- [What is required]: Whenever a line in the entries includes the word "sidebar", copy that line out.

- [Material for this exercise]:
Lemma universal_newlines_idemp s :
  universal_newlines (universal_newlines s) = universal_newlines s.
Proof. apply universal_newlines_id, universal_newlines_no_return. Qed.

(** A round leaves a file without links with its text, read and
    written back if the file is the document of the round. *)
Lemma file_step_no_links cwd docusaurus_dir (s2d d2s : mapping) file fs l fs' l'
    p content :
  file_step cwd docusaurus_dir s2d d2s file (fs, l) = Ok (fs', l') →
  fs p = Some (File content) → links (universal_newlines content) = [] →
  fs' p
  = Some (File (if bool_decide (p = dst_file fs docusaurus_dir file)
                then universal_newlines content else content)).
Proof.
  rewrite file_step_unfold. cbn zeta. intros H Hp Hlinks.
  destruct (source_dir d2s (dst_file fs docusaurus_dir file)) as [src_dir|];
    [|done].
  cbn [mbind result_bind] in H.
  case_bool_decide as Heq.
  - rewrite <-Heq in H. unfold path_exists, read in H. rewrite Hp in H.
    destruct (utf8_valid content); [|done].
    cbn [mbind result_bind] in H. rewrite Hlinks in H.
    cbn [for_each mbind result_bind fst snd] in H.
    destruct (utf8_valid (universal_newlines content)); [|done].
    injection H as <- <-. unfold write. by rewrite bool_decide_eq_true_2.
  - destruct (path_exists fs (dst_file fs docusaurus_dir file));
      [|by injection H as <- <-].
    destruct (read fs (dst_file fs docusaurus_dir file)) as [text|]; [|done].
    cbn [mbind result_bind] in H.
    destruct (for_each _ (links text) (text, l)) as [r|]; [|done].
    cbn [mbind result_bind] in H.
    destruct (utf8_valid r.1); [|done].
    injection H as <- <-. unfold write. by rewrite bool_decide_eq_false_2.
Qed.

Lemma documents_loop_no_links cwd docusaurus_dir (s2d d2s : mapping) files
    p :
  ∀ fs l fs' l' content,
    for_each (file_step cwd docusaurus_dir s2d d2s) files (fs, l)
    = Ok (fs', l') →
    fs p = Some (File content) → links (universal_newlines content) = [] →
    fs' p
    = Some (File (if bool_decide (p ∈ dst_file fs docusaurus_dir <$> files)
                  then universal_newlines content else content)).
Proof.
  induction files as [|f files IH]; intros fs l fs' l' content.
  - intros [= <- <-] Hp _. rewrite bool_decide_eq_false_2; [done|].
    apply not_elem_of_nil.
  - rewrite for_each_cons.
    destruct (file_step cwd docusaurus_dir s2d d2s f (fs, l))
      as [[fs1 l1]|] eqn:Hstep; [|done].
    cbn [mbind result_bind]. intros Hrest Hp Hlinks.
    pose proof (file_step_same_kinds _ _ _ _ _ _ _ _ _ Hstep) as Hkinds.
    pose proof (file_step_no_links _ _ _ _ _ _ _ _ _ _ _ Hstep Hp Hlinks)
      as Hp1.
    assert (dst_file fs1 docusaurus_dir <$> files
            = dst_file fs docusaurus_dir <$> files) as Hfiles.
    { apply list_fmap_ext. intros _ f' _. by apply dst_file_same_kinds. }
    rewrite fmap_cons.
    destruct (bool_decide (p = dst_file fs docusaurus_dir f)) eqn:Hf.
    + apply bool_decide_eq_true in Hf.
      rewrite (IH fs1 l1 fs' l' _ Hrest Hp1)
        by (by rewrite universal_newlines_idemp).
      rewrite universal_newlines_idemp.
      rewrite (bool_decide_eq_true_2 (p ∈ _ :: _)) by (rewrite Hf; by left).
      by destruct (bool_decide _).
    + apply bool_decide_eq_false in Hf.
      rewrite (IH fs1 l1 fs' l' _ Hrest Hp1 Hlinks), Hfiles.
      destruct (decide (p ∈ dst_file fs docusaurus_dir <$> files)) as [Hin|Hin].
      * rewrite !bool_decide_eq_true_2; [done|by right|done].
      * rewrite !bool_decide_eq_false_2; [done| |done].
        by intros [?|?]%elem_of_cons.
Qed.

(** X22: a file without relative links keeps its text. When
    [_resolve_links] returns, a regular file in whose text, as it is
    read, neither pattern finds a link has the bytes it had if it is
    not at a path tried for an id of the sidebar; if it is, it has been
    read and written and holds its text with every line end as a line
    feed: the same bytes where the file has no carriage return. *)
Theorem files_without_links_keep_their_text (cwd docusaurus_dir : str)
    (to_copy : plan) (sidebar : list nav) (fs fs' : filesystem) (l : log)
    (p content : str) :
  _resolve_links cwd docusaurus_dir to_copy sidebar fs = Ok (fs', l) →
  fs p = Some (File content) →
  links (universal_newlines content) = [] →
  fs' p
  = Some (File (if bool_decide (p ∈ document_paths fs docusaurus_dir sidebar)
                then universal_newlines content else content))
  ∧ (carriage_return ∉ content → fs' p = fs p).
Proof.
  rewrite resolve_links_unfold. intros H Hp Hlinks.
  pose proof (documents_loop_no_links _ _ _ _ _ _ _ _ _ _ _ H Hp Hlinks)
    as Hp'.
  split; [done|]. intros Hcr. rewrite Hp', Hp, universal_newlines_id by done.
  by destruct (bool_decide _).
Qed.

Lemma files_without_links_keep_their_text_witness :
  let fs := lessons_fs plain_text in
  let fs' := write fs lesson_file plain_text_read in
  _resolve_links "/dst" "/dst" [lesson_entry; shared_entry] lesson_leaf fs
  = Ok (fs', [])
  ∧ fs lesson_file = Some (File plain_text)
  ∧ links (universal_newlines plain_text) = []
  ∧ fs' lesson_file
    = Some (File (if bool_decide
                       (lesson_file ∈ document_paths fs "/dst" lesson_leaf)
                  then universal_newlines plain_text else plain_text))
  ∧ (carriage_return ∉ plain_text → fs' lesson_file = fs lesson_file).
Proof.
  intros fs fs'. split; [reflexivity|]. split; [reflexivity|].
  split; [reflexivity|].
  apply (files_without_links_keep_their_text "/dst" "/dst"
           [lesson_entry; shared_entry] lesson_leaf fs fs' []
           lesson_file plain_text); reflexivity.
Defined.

- [Result for this exercise]:
    not at a path tried for an id of the sidebar; if it is, it has been
    (to_copy : plan) (sidebar : list nav) (fs fs' : filesystem) (l : log)
  _resolve_links cwd docusaurus_dir to_copy sidebar fs = Ok (fs', l) →
  = Some (File (if bool_decide (p ∈ document_paths fs docusaurus_dir sidebar)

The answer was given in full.